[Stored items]
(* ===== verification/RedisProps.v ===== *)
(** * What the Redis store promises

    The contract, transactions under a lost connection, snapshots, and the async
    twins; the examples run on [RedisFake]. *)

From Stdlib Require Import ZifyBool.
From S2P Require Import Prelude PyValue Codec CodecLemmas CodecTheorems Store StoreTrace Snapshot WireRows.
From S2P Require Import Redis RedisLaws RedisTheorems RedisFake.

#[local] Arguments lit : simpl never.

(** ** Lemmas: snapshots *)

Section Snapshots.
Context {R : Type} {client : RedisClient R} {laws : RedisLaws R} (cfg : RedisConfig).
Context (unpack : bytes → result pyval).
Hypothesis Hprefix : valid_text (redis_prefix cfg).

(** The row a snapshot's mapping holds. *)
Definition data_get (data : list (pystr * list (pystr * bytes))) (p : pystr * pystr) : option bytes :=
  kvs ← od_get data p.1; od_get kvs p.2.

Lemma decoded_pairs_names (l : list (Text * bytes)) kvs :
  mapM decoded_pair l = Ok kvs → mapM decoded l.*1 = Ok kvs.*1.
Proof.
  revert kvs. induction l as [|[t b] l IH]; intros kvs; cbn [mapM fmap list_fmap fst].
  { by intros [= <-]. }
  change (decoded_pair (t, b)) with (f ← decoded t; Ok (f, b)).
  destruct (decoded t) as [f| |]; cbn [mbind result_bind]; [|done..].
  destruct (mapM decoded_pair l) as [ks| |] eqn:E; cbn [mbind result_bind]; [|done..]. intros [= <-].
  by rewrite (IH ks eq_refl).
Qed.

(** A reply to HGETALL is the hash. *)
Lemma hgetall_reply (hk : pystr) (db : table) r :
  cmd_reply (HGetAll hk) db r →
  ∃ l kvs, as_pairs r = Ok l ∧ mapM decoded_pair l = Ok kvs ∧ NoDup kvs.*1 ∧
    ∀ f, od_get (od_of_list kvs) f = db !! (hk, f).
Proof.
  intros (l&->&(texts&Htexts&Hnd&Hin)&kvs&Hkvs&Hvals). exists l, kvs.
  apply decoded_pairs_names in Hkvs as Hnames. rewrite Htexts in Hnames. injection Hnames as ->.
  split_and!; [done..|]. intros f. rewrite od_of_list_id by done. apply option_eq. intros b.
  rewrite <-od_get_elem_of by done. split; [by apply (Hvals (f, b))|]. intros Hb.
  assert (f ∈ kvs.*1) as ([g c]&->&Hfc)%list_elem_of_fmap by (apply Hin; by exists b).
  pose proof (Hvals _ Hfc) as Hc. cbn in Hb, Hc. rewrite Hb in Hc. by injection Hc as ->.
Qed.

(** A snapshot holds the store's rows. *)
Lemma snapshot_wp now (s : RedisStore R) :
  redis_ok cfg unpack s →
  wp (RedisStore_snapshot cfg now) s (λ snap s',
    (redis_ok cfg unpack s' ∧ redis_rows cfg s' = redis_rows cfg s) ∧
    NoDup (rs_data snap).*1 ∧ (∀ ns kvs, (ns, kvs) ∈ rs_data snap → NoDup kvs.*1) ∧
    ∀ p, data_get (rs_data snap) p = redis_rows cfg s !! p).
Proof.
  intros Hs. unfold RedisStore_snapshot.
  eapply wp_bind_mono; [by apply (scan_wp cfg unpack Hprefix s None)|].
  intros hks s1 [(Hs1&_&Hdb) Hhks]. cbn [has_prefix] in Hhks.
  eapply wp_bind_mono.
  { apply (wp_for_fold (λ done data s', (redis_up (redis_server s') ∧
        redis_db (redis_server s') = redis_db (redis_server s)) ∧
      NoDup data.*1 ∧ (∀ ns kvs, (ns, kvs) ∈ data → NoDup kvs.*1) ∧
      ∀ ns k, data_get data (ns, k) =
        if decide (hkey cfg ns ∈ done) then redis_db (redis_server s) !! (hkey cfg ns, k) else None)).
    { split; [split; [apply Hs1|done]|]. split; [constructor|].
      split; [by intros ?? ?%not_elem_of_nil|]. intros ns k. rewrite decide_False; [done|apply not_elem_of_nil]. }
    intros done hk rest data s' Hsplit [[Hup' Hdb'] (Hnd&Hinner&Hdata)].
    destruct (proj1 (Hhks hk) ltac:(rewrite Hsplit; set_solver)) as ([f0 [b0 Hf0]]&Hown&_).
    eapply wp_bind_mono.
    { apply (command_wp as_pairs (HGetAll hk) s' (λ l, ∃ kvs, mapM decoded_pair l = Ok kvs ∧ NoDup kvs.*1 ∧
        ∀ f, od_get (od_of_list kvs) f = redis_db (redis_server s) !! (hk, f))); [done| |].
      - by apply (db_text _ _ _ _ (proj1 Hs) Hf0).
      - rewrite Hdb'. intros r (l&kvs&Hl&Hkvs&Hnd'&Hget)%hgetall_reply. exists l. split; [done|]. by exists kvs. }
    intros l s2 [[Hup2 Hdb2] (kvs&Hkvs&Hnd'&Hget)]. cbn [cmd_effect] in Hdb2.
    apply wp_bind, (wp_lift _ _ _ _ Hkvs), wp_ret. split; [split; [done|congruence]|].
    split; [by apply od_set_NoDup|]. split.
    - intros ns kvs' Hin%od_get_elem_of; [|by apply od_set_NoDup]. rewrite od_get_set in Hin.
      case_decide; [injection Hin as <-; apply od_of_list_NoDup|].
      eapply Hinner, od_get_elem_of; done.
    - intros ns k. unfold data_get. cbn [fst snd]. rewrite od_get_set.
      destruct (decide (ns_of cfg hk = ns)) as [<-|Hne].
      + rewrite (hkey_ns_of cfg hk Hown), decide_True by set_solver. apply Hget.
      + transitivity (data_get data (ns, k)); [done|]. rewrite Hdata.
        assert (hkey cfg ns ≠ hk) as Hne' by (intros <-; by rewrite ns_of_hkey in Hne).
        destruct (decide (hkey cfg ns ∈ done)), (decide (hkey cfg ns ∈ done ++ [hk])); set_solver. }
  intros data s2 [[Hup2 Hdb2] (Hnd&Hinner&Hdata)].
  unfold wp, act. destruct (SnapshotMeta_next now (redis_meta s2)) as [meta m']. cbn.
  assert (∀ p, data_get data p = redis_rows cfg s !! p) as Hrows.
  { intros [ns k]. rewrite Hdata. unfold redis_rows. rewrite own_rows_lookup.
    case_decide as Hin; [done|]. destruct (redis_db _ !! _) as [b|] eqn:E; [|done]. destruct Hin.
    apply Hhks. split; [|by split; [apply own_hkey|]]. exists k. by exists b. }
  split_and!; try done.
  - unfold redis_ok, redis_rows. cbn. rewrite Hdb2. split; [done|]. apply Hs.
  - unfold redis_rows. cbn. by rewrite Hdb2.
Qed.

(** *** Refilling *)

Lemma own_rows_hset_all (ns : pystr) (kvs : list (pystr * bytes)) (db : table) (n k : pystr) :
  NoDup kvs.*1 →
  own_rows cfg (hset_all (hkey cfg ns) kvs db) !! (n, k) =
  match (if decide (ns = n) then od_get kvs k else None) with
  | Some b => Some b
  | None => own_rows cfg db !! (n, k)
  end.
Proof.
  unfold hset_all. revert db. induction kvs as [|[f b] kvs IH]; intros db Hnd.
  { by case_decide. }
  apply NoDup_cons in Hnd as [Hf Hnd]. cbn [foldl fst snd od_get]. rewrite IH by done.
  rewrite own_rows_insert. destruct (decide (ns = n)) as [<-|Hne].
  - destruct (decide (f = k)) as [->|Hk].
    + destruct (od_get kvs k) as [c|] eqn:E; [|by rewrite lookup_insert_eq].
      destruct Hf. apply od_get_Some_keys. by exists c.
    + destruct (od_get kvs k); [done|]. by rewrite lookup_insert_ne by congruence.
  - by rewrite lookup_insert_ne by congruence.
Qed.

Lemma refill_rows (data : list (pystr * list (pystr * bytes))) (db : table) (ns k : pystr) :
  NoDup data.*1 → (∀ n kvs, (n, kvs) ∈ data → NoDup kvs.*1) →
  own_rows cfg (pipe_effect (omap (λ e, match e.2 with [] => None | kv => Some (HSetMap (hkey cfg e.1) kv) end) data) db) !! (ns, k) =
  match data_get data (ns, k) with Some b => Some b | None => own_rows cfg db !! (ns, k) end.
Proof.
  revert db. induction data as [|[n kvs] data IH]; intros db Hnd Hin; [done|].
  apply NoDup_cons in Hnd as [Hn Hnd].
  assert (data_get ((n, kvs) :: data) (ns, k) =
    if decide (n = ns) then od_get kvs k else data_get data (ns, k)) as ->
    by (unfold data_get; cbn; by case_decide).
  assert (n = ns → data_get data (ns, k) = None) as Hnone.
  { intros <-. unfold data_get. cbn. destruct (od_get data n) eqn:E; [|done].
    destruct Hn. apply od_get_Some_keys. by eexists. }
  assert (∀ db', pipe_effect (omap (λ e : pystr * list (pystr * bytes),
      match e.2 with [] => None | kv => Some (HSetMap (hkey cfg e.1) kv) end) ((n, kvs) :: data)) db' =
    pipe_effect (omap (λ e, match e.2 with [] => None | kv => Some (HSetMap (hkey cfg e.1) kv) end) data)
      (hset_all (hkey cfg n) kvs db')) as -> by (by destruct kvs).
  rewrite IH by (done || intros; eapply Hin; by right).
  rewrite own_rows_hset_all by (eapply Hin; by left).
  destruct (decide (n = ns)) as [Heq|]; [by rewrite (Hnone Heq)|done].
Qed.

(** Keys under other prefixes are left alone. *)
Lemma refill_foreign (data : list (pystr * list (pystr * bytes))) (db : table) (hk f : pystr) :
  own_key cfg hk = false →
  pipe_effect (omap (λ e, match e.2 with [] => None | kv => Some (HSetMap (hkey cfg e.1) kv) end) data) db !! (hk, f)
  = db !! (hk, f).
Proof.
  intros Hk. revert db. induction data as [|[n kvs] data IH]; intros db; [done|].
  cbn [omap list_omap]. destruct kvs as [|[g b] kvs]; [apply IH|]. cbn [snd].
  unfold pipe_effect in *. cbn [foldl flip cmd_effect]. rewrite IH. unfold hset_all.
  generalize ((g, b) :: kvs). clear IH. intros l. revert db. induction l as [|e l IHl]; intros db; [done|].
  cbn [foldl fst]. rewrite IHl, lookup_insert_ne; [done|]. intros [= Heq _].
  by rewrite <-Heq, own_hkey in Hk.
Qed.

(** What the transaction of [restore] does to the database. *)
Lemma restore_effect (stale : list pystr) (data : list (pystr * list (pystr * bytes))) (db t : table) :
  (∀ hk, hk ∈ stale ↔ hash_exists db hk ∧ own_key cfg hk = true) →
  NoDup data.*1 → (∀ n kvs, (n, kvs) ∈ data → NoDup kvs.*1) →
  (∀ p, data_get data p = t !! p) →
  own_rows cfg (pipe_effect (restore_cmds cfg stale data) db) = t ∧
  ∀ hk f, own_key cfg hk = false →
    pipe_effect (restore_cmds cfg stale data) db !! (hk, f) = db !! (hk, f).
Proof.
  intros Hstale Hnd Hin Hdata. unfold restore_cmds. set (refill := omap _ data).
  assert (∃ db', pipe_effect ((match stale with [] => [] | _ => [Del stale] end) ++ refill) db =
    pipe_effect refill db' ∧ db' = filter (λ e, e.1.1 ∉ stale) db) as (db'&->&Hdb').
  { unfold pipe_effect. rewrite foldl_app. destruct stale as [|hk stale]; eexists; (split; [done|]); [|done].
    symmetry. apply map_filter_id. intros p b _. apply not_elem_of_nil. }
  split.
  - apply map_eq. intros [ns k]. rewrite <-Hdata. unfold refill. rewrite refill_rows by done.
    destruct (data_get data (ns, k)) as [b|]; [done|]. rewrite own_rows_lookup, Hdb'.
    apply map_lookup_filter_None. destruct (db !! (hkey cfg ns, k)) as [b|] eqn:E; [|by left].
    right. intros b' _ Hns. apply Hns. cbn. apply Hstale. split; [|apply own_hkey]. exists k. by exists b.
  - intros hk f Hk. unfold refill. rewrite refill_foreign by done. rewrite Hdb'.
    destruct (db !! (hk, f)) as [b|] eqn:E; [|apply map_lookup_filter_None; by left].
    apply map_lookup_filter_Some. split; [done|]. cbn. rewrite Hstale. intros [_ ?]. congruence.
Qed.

ACTION ITEM: Set down exactly the lines that begin the records and continue through the line bearing "(** ** Lemmas: snapshots *)"; include both ends.

RESULT BELOW:
(* ===== verification/RedisProps.v ===== *)
(** * What the Redis store promises

    The contract, transactions under a lost connection, snapshots, and the async
    twins; the examples run on [RedisFake]. *)

From Stdlib Require Import ZifyBool.
From S2P Require Import Prelude PyValue Codec CodecLemmas CodecTheorems Store StoreTrace Snapshot WireRows.
From S2P Require Import Redis RedisLaws RedisTheorems RedisFake.

#[local] Arguments lit : simpl never.

(** ** Lemmas: snapshots *)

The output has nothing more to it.